Jnos certainly has a history at my site, and also my neighbor.  Jay, you
have been party to it over the past months, one good example is the
convers bridge net you held a month(+) ago when this station could not
be heard by others, and this station only heard a fraction of net
activity.
>  
> > > domain.txt has the characteristic of (self?) destruction from unknown
> > > causes at this time. It is likely a program instability ...
> > 
> > Why is it "likely" a program instability ? This stuff has been running
> > for YEARS, and hardly changed over that time. It's more or less proven
> > to work way before I even got involved in it.
> 
>    I have seen domain.txt corrupted but ONCE since I first started running 
> it back in 1992.  ONE hosed record in 15 years is certainly not 
> "unstable".
The words "program instability" are inflammatory to you, and are
potentially overstated without having background.  Let's consider
another way of describing the effect.

Both my station and my neighbor have a long history (year+) of
continuous up-time.  If you study the monitor quoted later, and link
re-boots to reasons, VERY FEW have jnos stability as a cause.  Likewise
with RF link poor performance we transacted little traffic.  In the time
I asked a lot of questions that led to no solution.

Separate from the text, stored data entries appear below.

Lemma update_length {A} (l : list A) (i : nat) (a : A) :
  List.length (update l i a) = List.length l.
Proof.
  revert i; induction l as [|c t IH]; intros [|i]; simpl; auto.
Qed.

Lemma nth_error_update_same {A} (l : list A) (i : nat) (a : A) :
  i < List.length l -> nth_error (update l i a) i = Some a.
Proof.
  revert i; induction l as [|c t IH]; intros [|i] H; simpl in *; try lia; auto.
  apply IH. lia.
Qed.

Lemma nth_error_update_other {A} (l : list A) (i k : nat) (a : A) :
  k <> i -> nth_error (update l i a) k = nth_error l k.
Proof.
  revert i k; induction l as [|c t IH]; intros [|i] [|k] H; simpl; auto; try lia.
Qed.

Lemma update_head_perm {A} (t : list A) (j : nat) (a b : A) :
  nth_error t j = Some b -> Permutation (a :: t) (b :: update t j a).
Proof.
  revert j; induction t as [|d t IH]; intros [|j] H; simpl in *; try discriminate.
  - injection H as ->. apply perm_swap.
  - eapply perm_trans; [apply perm_swap |].
    eapply perm_trans; [apply perm_skip, (IH j H) |]. apply perm_swap.
Qed.

Lemma update_swap_perm {A} (l : list A) :
  forall (i j : nat) (a b : A),
    nth_error l i = Some a -> nth_error l j = Some b ->
    Permutation l (update (update l i b) j a).
Proof.
  induction l as [|c t IH]; intros [|i] [|j] a b Ha Hb; simpl in *; try discriminate.
  - injection Ha as ->. reflexivity.
  - injection Ha as ->. now apply update_head_perm.
  - injection Hb as ->. now apply update_head_perm.
  - apply perm_skip. now apply IH.
Qed.
(** X19: a run is all or nothing: it raises, and so prints no report at
    all, exactly when some CSV row of some table is not a dict; otherwise
    it returns the lines of all four tables. *)
Theorem run_raises_iff (set_iter : gset row_tuple → list row_tuple)
    (subjects categories studytasks studysessions : table_input) :
  (run set_iter subjects categories studytasks studysessions
   = Raise AttributeError
   ↔ Exists (λ r, isinstance_dict r = false)
       (csv_rows_of subjects ++ csv_rows_of categories
        ++ csv_rows_of studytasks ++ csv_rows_of studysessions))
  ∧ ((∃ lines, run set_iter subjects categories studytasks studysessions
               = Ok lines)
     ↔ Forall (λ r, isinstance_dict r = true)
         (csv_rows_of subjects ++ csv_rows_of categories
          ++ csv_rows_of studytasks ++ csv_rows_of studysessions)).
Proof.
  rewrite <- all_dicts_false, <- all_dicts_true, !forallb_app, run_blocks.
  unfold compare_sets. rewrite !csv_set_dicts.
  destruct (forallb isinstance_dict (csv_rows_of subjects)),
           (forallb isinstance_dict (csv_rows_of categories)),
           (forallb isinstance_dict (csv_rows_of studytasks)),
           (forallb isinstance_dict (csv_rows_of studysessions));
    simpl; (split; split; intros H);
    try done; try (by eexists); by destruct H.
Qed.

(** ** Values and their text *)

Lemma dict_lookup_as_text d k :
  dict_lookup (dict_as_text d) k = as_text <$> dict_lookup d k.
Proof.
  induction d as [|[k' v] d IH]; [done|]. simpl.
  by case_bool_decide.
Qed.

Lemma dict_get_as_text d k :
  dict_get (dict_as_text d) k (PStr "") = as_text (dict_get d k (PStr "")).
Proof.
  unfold dict_get. rewrite dict_lookup_as_text.
  by destruct (dict_lookup d k).
Qed.

Lemma norm_as_text v :
  norm_bool (as_text v) = norm_bool v ∧ norm_str (as_text v) = norm_str v.
Proof. by destruct v as [|[]| | | | |]. Qed.

(** X20: both normalisers see a value only through its text: a value and
    the text a CSV cell would hold for it ([str] of the value, nothing
    for [None]) normalise alike, so the JSON [true] and the cell [True],
    or the JSON [3] and the cell [3], cannot be told apart. *)
Theorem normalisers_see_text_only (v : pyval) :
  norm_bool (as_text v) = norm_bool v ∧ norm_str (as_text v) = norm_str v.
Proof. apply norm_as_text. Qed.

(** X21: a row and the same row with every value written as text get the
    same tuple. *)
Theorem row_to_tuple_as_text (ignore_fields : gset string) (row : pydict)
    (mapping : list (string * string)) (side side' : bool) :
  row_to_tuple ignore_fields (dict_as_text row) mapping side
  = row_to_tuple ignore_fields row mapping side'.
Proof.
  apply row_to_tuple_ext, Forall_forall. intros [out_key src_key] _.
  unfold tuple_entry. simpl. rewrite dict_get_as_text.
  by destruct (norm_as_text (dict_get row src_key (PStr ""))) as [-> ->].
Qed.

With the push to identify, isolate, and correct the perceived problem I
forced up traffic volume arbitrarily and the effect seemed to be:
 a) further depressed data flow over the link, near standstill.  The
harder I pushed the slower it got.
 b), c), d), ... [see the list below so as to not duplicate]

Interestingly enough, when I tried to "patch" domain.txt with vi, jnos
did NOT do well with the result.  Upon replacing domain.txt with the
standard mi-drg version all went well.  Crash may be related to a bad
domain.txt.  That is pretty direct, but bad data causing crashes is
never a good thing?  

Happily, crashes have again ceased (so far) that point (me) to a
relationship between crash and a good domain.txt.  A good domain.txt
stopped crashes, and while "domain update off" remains in force there is
a lock on the door.  This does little to isolate the root cause, but
does point to conditions that allow success.

Now for the coincidence of no crashes while not pushing traffic volume,
it seems fair to draw the conclusion that the flaw in domain.txt is a
consequence of my testing program.  I expect detail questions over this
- worthy of a search for a root cause.

The unexplainable conditions at my site persisted until the data
transfer went smoothly after parameters were corrected.  Likewise the IP
error persisted until after parameters were reset and domain.txt was
repaired.  It may be important to note that DNS services for my site
pass thru my neighbor site, but do not depend on his domain server.

These actions were in concert with parameter adjustment and not alone,
thus you might conclude it has a separate cause.  However I point to the
success of test-case #1 and subsequent failures of cases #2, #3, and so
forth that lead (me) to the potential of a cause/result pair.

Why all the description?  To allow me to ask for a new set of words (not
program instability) that fairly describe a situation where unrelated
observable results are tied to an known change.  Cause = bad parms +
high traffic load / result =? bad domain.txt followed by crashes
concurrently with bad IP and short lists.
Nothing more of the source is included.